When the line with "pose proof Hinv as (Hw & Hr & Hl)." appears below, start repeating lines exactly, and keep going through the line with "F32.zero F32.neg_zero, 77))"; add nothing outside that span.

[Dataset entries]
═══

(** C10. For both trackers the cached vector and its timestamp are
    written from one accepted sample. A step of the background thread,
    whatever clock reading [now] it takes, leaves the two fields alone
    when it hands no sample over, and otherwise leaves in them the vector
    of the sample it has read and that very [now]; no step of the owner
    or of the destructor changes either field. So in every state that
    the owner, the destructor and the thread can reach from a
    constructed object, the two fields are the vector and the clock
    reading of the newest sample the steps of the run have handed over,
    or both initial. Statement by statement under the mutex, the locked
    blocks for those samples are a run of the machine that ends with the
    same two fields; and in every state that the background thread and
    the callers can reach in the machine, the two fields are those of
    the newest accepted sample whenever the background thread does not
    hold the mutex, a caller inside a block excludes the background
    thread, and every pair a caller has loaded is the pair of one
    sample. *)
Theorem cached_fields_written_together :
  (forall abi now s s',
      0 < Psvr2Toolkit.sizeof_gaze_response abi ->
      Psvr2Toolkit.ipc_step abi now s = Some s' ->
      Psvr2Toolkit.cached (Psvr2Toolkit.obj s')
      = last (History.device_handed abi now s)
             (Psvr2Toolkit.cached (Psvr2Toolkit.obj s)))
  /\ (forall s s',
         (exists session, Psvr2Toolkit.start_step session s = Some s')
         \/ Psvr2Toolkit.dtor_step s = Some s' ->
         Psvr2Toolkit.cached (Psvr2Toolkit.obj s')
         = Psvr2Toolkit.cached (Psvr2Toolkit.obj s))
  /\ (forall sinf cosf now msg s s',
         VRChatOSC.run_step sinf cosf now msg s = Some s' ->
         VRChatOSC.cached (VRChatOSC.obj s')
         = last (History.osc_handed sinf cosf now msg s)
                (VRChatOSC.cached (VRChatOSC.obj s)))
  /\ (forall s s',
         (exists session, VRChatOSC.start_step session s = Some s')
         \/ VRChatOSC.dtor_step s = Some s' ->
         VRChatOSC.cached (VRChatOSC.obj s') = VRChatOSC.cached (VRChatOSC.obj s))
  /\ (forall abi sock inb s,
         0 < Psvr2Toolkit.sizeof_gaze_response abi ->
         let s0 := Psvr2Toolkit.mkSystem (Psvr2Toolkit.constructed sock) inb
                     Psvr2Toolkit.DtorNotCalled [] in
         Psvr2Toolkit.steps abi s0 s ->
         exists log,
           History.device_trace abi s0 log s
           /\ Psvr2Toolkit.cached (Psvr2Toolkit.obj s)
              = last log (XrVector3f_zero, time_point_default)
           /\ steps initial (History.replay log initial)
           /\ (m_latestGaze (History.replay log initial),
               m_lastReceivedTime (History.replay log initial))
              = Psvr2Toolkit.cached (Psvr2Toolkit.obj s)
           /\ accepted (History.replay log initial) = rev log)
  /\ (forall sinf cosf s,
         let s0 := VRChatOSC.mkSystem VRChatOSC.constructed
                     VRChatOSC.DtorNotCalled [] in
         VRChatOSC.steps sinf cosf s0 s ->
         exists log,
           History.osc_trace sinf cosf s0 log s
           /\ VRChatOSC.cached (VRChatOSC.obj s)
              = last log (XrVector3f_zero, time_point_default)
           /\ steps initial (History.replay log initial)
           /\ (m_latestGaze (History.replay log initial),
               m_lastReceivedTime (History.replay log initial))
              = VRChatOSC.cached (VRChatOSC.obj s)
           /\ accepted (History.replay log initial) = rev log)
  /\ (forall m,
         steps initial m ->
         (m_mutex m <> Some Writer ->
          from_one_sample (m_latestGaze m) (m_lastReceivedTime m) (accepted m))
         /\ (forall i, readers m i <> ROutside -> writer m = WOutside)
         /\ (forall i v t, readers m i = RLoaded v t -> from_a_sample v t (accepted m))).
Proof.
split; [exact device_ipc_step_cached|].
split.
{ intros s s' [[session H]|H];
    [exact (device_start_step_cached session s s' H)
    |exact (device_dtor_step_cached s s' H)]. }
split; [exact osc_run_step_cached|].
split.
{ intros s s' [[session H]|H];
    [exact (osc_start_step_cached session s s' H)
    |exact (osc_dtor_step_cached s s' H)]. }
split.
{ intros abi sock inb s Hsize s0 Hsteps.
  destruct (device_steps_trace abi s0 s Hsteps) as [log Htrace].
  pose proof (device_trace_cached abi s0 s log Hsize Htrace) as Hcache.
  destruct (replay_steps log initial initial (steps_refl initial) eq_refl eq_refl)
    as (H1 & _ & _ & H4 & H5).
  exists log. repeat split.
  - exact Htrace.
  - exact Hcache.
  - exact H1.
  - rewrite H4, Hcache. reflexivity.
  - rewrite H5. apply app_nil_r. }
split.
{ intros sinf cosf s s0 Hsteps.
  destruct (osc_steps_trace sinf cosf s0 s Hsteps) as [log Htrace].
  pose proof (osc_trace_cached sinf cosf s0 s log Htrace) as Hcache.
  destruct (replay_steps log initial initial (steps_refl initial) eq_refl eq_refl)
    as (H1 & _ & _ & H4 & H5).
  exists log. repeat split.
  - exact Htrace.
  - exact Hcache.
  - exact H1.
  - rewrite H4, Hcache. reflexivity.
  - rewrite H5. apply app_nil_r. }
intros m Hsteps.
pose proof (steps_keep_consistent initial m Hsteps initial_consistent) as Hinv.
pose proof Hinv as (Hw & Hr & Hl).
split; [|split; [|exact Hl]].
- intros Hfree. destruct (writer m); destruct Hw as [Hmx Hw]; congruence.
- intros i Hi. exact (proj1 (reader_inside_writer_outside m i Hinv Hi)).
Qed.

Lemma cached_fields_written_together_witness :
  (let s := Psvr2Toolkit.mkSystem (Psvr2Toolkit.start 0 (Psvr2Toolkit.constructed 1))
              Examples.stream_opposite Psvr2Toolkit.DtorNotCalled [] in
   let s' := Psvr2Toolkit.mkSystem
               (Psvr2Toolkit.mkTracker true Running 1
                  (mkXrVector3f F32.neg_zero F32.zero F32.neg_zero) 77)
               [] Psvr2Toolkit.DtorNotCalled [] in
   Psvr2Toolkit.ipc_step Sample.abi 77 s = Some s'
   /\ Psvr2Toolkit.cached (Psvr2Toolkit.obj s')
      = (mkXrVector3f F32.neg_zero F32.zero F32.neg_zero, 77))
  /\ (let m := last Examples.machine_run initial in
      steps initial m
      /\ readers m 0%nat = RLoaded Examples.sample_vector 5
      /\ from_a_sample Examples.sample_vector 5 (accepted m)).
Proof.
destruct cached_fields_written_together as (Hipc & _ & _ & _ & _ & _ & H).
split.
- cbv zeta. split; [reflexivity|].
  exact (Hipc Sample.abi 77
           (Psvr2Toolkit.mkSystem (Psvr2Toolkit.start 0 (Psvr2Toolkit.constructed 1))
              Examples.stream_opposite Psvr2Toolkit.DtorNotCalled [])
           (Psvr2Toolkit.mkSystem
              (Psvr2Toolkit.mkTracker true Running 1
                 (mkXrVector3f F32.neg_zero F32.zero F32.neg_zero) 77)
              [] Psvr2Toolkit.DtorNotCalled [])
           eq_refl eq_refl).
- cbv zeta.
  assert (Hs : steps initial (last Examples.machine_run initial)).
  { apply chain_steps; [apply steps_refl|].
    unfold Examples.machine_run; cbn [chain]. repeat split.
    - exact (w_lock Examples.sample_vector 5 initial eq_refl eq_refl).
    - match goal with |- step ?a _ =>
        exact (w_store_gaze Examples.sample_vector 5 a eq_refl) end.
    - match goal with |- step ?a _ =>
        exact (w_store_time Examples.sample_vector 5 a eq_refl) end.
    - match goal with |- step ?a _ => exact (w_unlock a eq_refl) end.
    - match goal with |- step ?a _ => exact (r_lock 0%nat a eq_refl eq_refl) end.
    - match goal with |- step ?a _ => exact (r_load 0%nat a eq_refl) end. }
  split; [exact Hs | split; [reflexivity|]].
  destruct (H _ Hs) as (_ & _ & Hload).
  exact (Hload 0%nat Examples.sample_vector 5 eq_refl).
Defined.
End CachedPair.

═══

#### Answer space:
pose proof Hinv as (Hw & Hr & Hl).
split; [|split; [|exact Hl]].
- intros Hfree. destruct (writer m); destruct Hw as [Hmx Hw]; congruence.
- intros i Hi. exact (proj1 (reader_inside_writer_outside m i Hinv Hi)).
Qed.

Lemma cached_fields_written_together_witness :
  (let s := Psvr2Toolkit.mkSystem (Psvr2Toolkit.start 0 (Psvr2Toolkit.constructed 1))
              Examples.stream_opposite Psvr2Toolkit.DtorNotCalled [] in
   let s' := Psvr2Toolkit.mkSystem
               (Psvr2Toolkit.mkTracker true Running 1
                  (mkXrVector3f F32.neg_zero F32.zero F32.neg_zero) 77)
               [] Psvr2Toolkit.DtorNotCalled [] in
   Psvr2Toolkit.ipc_step Sample.abi 77 s = Some s'
   /\ Psvr2Toolkit.cached (Psvr2Toolkit.obj s')
      = (mkXrVector3f F32.neg_zero F32.zero F32.neg_zero, 77))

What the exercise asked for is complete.